Figure 2. Constitutive and chemokine Vav1-/- effector T-cell trafficking in vivo.

Panel A: HY-specific CD4⁺ WT and Vav1-/- T cells were labeled with PKH26 (red) or CFSE (green) respectively and injected iv in syngeneic female mice. Trafficking into kidney, liver, lung and spleen was monitored at 2, 6 and 24 hours post-injection by harvesting, snap-freezing the tissue and taking 5-10μm sections. The mean number of cells from at least six tissue sections from at least three was quantified by wide-field fluorescence microscopy as described in Materials and Methods.

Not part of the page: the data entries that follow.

(** * Verification of the e2e admin-key issuance script and the mock
      inference endpoint

    Sources embedded here:
    - [scripts/create-e2e-admin-key.py]: generates a secret, its fingerprint,
      three UUIDs, and prints a SQL transaction plus a summary;
    - [.dev/mock-inference/app.py]: the [/v1/completions] handler.

    Python values are modelled as follows: [bytes] is [list byte]; [str] is a
    list of Unicode code points, [list N]; an exception is the [Raise] case
    of [result]; module-level effects (entropy, clock, stdout) are threaded
    through a state-and-exception monad over [world]. *)

From Stdlib Require Import ZArith NArith Strings.Byte Ascii String Lia.
From stdpp Require Import gmap strings list fin_maps.

(** ** Python values *)

(** A text literal of the source, as a [str]. *)
Definition lit (s : string) : list N :=
  N_of_ascii <$> list_ascii_of_string s.

(** The exceptions the modelled fragment can raise. *)
Inductive exn :=
  | UnicodeEncodeError
  | UnicodeDecodeError
  | OverflowError.

Inductive result (A : Type) :=
  | Ok (a : A)
  | Raise (e : exn).
Arguments Ok {A} a.
Arguments Raise {A} e.

#[global] Instance result_ret : MRet result := @Ok.
#[global] Instance result_bind : MBind result := λ A B f r,
  match r with Ok a => f a | Raise e => Raise e end.
#[global] Instance result_fmap : FMap result := λ A B f r,
  match r with Ok a => Ok (f a) | Raise e => Raise e end.

#[global] Instance exn_eq_dec : EqDecision exn.
Proof. solve_decision. Defined.
#[global] Instance byte_eqdec : EqDecision byte := Byte.byte_eq_dec.

(** [bytes([n])] for [0 <= n < 256]. *)
Definition byte_of_N (n : N) : byte :=
  default x00 (Byte.of_N (n mod 256)).

(** ** [str.encode('utf-8')] and [bytes.decode('utf-8')] (strict) *)

Definition is_surrogate (c : N) : bool :=
  ((0xD800 <=? c) && (c <=? 0xDFFF))%N.

Definition utf8_encode_cp (c : N) : result (list byte) :=
  (if c <? 0x80 then
     Ok [byte_of_N c]
   else if c <? 0x800 then
     Ok [byte_of_N (0xC0 + c / 64); byte_of_N (0x80 + c mod 64)]
   else if is_surrogate c then
     Raise UnicodeEncodeError
   else if c <? 0x10000 then
     Ok [byte_of_N (0xE0 + c / 4096); byte_of_N (0x80 + (c / 64) mod 64);
         byte_of_N (0x80 + c mod 64)]
   else if c <? 0x110000 then
     Ok [byte_of_N (0xF0 + c / 262144); byte_of_N (0x80 + (c / 4096) mod 64);
         byte_of_N (0x80 + (c / 64) mod 64); byte_of_N (0x80 + c mod 64)]
   else Raise UnicodeEncodeError)%N.

Fixpoint encode_utf8 (s : list N) : result (list byte) :=
  match s with
  | [] => Ok []
  | c :: s' =>
      bs ← utf8_encode_cp c;
      rest ← encode_utf8 s';
      Ok (bs ++ rest)
  end.

(** Payload of a continuation byte [10xxxxxx]. *)
Definition continuation (b : byte) : option N :=
  let n := Byte.to_N b in
  if ((0x80 <=? n) && (n <? 0xC0))%N then Some (n - 0x80)%N else None.

Fixpoint decode_utf8 (bs : list byte) : result (list N) :=
  match bs with
  | [] => Ok []
  | b0 :: r0 =>
    let n0 := Byte.to_N b0 in
    if (n0 <? 0x80)%N then cons n0 <$> decode_utf8 r0 else
    match r0 with
    | [] => Raise UnicodeDecodeError
    | b1 :: r1 =>
      match continuation b1 with
      | None => Raise UnicodeDecodeError
      | Some c1 =>
        if ((0xC2 <=? n0) && (n0 <? 0xE0))%N then
          cons ((n0 - 0xC0) * 64 + c1)%N <$> decode_utf8 r1
        else
        match r1 with
        | [] => Raise UnicodeDecodeError
        | b2 :: r2 =>
          match continuation b2 with
          | None => Raise UnicodeDecodeError
          | Some c2 =>
            if ((0xE0 <=? n0) && (n0 <? 0xF0))%N then
              let cp := ((n0 - 0xE0) * 4096 + c1 * 64 + c2)%N in
              if ((0x800 <=? cp)%N && negb (is_surrogate cp))
              then cons cp <$> decode_utf8 r2
              else Raise UnicodeDecodeError
            else
            match r2 with
            | [] => Raise UnicodeDecodeError
            | b3 :: r3 =>
              match continuation b3 with
              | None => Raise UnicodeDecodeError
              | Some c3 =>
                if ((0xF0 <=? n0) && (n0 <? 0xF5))%N then
                  let cp :=
                    ((n0 - 0xF0) * 262144 + c1 * 4096 + c2 * 64 + c3)%N in
                  if ((0x10000 <=? cp) && (cp <? 0x110000))%N
                  then cons cp <$> decode_utf8 r3
                  else Raise UnicodeDecodeError
                else Raise UnicodeDecodeError
              end
            end
          end
        end
      end
    end
  end.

Panels B and C: WT and Vav1-/- T were labeled with PKH26 and injected iv into syngeneic female mice that had received an ip injection of 1.2 μg CXCL10. Some mice were also injected with PBS alone (i.e. no T cells) as an autofluorescence control. Mice were sacrificed 16 hours later, and the presence of PKH26-labeled, CD4-positive T cells was analysed by flow cytometry. Representative dot plots are shown in panel B. The mean percentage of cells present in the peritoneal lavage (calculated by subtracting the average background migration) from the percentage of migrated cells in the presence of CXCL10 is shown in panel C. Owing to the presence of an autofluorescent population of non-T cells often detected in FL-2 (also in control mice that received saline solution), cells were double-stained with an APC-conjugated anti-CD4 antibody following harvesting and the percentage of PKH26 (FL-2)-labeled T cells gated in the CD4⁺ T cell population is shown in the histogram and the graph representing cumulative data from at least three animals. The mean ± SEM observed in samples from at least three animals are shown. Standard errors are shown (*p<0.05).